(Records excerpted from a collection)
--

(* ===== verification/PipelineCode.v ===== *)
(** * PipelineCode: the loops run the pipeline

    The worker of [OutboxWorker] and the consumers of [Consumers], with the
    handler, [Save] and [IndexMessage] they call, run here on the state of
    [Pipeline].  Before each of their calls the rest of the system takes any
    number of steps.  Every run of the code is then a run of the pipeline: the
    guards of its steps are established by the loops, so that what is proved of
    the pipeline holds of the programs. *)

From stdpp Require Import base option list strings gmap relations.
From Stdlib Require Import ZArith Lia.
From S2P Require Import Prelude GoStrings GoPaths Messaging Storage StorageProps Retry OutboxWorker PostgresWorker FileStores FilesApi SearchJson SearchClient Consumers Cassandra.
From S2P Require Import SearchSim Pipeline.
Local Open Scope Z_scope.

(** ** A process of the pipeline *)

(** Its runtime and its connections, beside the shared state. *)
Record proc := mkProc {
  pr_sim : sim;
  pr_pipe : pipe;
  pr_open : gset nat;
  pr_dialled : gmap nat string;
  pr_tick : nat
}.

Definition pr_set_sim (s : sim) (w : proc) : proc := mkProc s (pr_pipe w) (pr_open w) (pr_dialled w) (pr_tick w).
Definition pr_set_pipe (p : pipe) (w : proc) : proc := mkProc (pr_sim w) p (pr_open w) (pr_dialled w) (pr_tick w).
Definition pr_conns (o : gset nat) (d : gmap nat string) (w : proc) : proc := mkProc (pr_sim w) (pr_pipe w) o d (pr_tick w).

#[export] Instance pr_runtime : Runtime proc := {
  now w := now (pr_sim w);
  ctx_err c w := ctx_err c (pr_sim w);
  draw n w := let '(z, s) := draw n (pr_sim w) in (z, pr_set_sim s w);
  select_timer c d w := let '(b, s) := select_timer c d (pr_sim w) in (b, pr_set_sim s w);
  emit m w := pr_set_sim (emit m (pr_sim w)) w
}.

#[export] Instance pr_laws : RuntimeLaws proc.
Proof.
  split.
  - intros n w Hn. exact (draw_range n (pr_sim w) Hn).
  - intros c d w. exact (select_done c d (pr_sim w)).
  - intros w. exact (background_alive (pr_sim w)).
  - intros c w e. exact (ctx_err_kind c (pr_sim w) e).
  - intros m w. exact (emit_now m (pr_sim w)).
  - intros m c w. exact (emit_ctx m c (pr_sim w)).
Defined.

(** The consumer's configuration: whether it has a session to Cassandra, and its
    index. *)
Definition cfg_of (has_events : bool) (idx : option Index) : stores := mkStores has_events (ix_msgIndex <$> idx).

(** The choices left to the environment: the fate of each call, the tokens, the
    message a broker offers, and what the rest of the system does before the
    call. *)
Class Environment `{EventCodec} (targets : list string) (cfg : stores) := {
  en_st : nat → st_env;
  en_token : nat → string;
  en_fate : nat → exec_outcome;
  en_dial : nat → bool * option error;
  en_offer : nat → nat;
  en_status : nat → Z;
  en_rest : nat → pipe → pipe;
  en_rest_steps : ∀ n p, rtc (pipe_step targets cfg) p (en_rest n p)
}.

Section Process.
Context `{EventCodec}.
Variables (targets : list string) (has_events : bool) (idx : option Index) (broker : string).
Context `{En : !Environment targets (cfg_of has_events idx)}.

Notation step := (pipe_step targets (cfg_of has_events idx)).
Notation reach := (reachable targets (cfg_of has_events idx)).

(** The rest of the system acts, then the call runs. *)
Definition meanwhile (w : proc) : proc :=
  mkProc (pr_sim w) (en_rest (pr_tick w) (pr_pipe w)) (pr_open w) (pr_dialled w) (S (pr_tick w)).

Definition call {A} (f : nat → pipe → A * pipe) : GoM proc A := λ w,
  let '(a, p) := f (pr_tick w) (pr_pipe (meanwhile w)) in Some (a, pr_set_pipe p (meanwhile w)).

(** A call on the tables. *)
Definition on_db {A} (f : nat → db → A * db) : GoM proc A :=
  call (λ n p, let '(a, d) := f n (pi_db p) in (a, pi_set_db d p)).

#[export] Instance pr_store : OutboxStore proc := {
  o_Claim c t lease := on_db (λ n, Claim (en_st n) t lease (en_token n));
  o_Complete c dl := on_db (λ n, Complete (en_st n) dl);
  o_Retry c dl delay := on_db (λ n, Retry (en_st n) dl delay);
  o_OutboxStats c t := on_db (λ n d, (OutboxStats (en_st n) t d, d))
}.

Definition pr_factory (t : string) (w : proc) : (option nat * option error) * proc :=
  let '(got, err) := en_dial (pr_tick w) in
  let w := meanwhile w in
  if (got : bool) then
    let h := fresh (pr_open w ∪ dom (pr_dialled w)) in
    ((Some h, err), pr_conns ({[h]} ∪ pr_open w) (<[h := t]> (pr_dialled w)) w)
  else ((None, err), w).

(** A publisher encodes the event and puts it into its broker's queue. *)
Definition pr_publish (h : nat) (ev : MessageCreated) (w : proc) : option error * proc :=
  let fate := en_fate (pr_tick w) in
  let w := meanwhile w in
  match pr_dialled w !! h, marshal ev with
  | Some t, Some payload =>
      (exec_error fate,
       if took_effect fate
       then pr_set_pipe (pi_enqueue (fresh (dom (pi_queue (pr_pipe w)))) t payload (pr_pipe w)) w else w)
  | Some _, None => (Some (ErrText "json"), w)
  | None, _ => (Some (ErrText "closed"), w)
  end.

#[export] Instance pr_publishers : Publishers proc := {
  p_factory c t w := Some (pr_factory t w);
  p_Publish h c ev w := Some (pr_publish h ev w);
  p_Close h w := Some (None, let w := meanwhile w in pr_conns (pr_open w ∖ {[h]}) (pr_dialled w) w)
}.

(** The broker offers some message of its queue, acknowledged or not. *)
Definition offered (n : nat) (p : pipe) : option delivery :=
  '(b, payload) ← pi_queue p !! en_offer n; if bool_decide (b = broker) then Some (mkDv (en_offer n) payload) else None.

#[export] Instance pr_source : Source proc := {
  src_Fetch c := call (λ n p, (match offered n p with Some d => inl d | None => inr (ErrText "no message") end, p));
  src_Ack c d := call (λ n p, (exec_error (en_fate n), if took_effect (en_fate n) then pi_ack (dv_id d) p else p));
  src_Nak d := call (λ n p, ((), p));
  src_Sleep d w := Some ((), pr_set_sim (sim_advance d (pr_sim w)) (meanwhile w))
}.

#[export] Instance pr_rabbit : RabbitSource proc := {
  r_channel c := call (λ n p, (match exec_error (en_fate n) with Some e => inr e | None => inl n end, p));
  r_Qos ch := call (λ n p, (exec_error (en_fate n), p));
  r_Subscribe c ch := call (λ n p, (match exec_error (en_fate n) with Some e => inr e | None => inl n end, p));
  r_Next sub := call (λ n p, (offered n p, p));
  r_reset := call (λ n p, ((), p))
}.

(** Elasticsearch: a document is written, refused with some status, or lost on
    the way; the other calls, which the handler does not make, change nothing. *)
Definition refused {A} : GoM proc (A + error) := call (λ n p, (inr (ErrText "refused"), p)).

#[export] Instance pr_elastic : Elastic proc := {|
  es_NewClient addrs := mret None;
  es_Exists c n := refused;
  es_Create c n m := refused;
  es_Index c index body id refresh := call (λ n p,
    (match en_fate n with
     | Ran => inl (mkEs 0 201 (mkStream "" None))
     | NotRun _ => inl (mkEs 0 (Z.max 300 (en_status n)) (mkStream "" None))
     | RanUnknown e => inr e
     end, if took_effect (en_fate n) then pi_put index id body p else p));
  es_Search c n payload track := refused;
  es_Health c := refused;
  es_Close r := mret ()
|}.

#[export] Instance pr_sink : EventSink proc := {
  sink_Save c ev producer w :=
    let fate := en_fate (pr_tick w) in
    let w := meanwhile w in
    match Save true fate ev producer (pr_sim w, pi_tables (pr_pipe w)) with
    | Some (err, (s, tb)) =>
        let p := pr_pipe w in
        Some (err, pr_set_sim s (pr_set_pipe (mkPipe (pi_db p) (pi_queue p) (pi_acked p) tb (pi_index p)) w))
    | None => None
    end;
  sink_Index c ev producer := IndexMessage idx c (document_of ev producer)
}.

--

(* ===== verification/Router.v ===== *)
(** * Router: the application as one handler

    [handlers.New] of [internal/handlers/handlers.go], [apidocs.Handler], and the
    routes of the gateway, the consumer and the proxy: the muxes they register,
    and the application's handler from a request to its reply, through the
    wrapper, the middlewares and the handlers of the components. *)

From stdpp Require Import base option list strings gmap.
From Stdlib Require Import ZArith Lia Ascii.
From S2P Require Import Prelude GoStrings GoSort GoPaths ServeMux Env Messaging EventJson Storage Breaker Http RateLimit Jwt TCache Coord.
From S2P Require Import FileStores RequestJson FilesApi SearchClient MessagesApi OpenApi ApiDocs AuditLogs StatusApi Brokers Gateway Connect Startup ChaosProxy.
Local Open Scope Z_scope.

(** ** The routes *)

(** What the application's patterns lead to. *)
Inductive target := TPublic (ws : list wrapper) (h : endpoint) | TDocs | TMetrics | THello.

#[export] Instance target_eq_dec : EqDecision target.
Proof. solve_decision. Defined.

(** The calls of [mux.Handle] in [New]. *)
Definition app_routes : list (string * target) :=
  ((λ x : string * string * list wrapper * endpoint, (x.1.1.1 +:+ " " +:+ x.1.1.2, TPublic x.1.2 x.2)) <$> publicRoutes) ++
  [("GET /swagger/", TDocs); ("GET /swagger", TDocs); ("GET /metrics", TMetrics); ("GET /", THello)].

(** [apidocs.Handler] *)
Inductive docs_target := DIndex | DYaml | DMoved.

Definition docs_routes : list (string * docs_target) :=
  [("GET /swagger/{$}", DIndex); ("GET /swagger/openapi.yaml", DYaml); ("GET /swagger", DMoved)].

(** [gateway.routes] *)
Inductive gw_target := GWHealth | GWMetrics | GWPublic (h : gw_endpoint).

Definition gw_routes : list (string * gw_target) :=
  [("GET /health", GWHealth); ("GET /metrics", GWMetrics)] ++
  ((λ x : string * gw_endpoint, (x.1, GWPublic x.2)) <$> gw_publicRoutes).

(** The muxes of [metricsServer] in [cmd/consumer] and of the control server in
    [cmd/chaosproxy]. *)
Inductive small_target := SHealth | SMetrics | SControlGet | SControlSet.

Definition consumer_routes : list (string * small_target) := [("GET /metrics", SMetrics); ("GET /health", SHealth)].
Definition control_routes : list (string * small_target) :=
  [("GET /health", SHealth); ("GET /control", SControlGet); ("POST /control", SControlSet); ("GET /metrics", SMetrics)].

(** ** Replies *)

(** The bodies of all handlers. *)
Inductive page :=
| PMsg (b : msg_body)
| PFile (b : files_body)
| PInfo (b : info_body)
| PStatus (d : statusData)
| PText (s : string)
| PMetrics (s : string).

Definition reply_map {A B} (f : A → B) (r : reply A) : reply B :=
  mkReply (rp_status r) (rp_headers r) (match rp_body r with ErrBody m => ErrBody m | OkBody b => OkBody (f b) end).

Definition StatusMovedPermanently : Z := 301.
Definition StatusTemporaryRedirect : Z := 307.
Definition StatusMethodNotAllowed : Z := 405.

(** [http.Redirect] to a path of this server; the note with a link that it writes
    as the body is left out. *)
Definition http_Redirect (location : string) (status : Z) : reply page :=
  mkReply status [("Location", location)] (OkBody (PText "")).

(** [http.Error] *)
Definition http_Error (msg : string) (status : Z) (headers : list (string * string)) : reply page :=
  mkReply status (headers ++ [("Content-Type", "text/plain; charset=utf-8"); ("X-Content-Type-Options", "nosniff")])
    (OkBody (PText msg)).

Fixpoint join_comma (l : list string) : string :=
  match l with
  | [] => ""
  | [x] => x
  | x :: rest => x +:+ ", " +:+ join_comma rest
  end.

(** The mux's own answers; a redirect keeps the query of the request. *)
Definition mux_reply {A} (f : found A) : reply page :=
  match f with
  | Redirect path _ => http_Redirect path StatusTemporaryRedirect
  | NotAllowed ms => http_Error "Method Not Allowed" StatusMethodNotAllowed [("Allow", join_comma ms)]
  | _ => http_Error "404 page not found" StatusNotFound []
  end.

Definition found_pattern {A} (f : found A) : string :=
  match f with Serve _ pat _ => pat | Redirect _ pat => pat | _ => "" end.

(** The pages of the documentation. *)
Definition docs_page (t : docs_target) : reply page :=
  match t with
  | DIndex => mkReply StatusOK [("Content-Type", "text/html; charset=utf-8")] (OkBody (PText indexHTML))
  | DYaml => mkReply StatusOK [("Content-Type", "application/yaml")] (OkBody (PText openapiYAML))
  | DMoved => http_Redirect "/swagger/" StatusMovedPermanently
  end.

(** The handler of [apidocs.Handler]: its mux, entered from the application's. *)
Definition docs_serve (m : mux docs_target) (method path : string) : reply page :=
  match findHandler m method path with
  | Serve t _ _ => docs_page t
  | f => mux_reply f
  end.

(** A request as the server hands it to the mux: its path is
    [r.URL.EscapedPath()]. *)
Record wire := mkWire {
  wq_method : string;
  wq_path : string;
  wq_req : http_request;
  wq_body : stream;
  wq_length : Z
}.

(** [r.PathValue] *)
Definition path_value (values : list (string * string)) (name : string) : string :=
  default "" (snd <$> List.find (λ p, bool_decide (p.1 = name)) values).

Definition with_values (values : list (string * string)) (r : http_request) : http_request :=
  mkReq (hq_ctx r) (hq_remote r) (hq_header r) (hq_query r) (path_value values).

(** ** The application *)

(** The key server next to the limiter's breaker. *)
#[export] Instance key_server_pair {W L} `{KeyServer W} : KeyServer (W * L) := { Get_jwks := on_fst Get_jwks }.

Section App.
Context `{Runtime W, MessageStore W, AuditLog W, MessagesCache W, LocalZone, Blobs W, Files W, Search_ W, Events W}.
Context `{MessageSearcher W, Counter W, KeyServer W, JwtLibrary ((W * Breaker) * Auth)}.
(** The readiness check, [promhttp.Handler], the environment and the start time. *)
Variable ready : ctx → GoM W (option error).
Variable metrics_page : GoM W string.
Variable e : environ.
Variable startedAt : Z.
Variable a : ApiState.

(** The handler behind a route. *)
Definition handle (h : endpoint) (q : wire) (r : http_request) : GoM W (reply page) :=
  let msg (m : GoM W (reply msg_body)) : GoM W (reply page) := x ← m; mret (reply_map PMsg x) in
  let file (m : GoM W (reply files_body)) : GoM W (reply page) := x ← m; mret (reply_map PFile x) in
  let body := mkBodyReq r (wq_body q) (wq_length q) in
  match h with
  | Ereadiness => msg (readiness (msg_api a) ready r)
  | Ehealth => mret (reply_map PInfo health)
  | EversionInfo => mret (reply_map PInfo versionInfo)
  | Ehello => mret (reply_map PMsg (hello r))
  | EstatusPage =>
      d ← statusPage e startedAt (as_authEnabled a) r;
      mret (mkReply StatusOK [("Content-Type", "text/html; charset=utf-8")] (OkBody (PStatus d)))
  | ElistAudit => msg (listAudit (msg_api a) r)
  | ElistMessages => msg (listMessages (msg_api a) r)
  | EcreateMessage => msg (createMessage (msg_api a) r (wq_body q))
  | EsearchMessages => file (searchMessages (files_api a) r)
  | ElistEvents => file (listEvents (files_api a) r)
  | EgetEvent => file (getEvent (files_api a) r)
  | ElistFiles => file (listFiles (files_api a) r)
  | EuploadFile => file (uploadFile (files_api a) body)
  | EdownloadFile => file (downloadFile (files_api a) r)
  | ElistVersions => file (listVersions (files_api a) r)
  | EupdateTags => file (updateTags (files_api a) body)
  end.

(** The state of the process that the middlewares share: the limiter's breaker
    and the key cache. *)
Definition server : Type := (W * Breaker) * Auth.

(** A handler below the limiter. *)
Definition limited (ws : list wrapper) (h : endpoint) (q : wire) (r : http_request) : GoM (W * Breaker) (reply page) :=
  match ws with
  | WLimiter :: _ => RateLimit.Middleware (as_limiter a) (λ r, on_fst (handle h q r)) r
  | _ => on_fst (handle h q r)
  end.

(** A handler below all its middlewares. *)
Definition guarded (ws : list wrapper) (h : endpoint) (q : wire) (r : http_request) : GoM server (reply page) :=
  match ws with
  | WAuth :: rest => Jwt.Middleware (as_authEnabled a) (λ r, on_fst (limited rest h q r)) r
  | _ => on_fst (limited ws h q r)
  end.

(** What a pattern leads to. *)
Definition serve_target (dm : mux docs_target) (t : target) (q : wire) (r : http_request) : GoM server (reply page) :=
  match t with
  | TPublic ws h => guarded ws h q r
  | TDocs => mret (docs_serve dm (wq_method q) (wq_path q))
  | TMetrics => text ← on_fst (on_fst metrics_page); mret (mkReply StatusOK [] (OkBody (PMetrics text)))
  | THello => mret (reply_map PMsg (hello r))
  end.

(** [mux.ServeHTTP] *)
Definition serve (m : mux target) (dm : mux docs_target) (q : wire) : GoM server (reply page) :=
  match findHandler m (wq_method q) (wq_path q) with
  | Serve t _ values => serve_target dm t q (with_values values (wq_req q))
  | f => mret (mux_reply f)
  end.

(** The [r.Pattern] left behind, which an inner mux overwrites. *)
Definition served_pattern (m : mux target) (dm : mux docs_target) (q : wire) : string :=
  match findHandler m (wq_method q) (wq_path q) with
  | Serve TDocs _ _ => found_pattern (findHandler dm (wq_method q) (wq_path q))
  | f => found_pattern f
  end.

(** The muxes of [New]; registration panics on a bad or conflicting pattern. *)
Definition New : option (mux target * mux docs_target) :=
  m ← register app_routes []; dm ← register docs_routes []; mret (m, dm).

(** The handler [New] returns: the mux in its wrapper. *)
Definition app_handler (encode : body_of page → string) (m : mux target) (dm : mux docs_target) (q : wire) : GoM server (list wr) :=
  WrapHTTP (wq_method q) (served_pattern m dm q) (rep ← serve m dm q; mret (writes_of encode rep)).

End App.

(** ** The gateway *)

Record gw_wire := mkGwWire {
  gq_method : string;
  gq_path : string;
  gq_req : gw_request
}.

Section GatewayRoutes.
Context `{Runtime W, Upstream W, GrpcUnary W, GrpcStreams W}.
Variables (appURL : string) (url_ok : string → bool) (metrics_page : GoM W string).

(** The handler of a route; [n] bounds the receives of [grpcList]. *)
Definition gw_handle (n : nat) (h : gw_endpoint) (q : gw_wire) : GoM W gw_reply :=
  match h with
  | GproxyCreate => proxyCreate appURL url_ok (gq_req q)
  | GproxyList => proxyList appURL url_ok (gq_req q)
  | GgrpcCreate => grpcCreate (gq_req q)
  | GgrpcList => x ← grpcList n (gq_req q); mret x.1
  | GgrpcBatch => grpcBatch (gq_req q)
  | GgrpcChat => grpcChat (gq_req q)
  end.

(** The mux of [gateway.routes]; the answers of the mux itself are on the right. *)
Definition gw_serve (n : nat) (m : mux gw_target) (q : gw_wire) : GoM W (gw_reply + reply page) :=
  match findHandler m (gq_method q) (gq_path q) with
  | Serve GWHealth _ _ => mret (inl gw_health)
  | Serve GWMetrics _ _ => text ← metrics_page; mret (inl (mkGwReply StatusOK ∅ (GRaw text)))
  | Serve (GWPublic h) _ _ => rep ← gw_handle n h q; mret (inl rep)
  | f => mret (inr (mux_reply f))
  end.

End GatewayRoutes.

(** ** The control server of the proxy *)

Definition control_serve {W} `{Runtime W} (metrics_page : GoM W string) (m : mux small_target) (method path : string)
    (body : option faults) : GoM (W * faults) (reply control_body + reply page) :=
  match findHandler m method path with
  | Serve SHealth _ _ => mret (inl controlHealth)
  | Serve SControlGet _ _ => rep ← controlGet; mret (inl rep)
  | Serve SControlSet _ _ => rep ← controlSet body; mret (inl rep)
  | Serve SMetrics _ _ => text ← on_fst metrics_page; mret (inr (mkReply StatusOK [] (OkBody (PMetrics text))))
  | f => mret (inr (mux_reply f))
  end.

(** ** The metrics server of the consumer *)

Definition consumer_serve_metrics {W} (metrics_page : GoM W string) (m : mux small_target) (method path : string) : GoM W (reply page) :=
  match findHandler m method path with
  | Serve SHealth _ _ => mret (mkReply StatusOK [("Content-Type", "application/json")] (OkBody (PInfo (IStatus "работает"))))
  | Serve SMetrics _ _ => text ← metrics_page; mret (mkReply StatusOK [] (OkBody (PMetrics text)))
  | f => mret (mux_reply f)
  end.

--

Reproduce only the lines above, starting at the line with "(* ===== verification/Router.v ===== *)" and ending at the line with "Definition control_routes : list", exactly as written.

REPLY TO THE EXERCISE
(* ===== verification/Router.v ===== *)
(** * Router: the application as one handler

    [handlers.New] of [internal/handlers/handlers.go], [apidocs.Handler], and the
    routes of the gateway, the consumer and the proxy: the muxes they register,
    and the application's handler from a request to its reply, through the
    wrapper, the middlewares and the handlers of the components. *)

From stdpp Require Import base option list strings gmap.
From Stdlib Require Import ZArith Lia Ascii.
From S2P Require Import Prelude GoStrings GoSort GoPaths ServeMux Env Messaging EventJson Storage Breaker Http RateLimit Jwt TCache Coord.
From S2P Require Import FileStores RequestJson FilesApi SearchClient MessagesApi OpenApi ApiDocs AuditLogs StatusApi Brokers Gateway Connect Startup ChaosProxy.
Local Open Scope Z_scope.

(** ** The routes *)

(** What the application's patterns lead to. *)
Inductive target := TPublic (ws : list wrapper) (h : endpoint) | TDocs | TMetrics | THello.

#[export] Instance target_eq_dec : EqDecision target.
Proof. solve_decision. Defined.

(** The calls of [mux.Handle] in [New]. *)
Definition app_routes : list (string * target) :=
  ((λ x : string * string * list wrapper * endpoint, (x.1.1.1 +:+ " " +:+ x.1.1.2, TPublic x.1.2 x.2)) <$> publicRoutes) ++
  [("GET /swagger/", TDocs); ("GET /swagger", TDocs); ("GET /metrics", TMetrics); ("GET /", THello)].

(** [apidocs.Handler] *)
Inductive docs_target := DIndex | DYaml | DMoved.

Definition docs_routes : list (string * docs_target) :=
  [("GET /swagger/{$}", DIndex); ("GET /swagger/openapi.yaml", DYaml); ("GET /swagger", DMoved)].

(** [gateway.routes] *)
Inductive gw_target := GWHealth | GWMetrics | GWPublic (h : gw_endpoint).

Definition gw_routes : list (string * gw_target) :=
  [("GET /health", GWHealth); ("GET /metrics", GWMetrics)] ++
  ((λ x : string * gw_endpoint, (x.1, GWPublic x.2)) <$> gw_publicRoutes).

(** The muxes of [metricsServer] in [cmd/consumer] and of the control server in
    [cmd/chaosproxy]. *)
Inductive small_target := SHealth | SMetrics | SControlGet | SControlSet.

Definition consumer_routes : list (string * small_target) := [("GET /metrics", SMetrics); ("GET /health", SHealth)].
Definition control_routes : list (string * small_target) :=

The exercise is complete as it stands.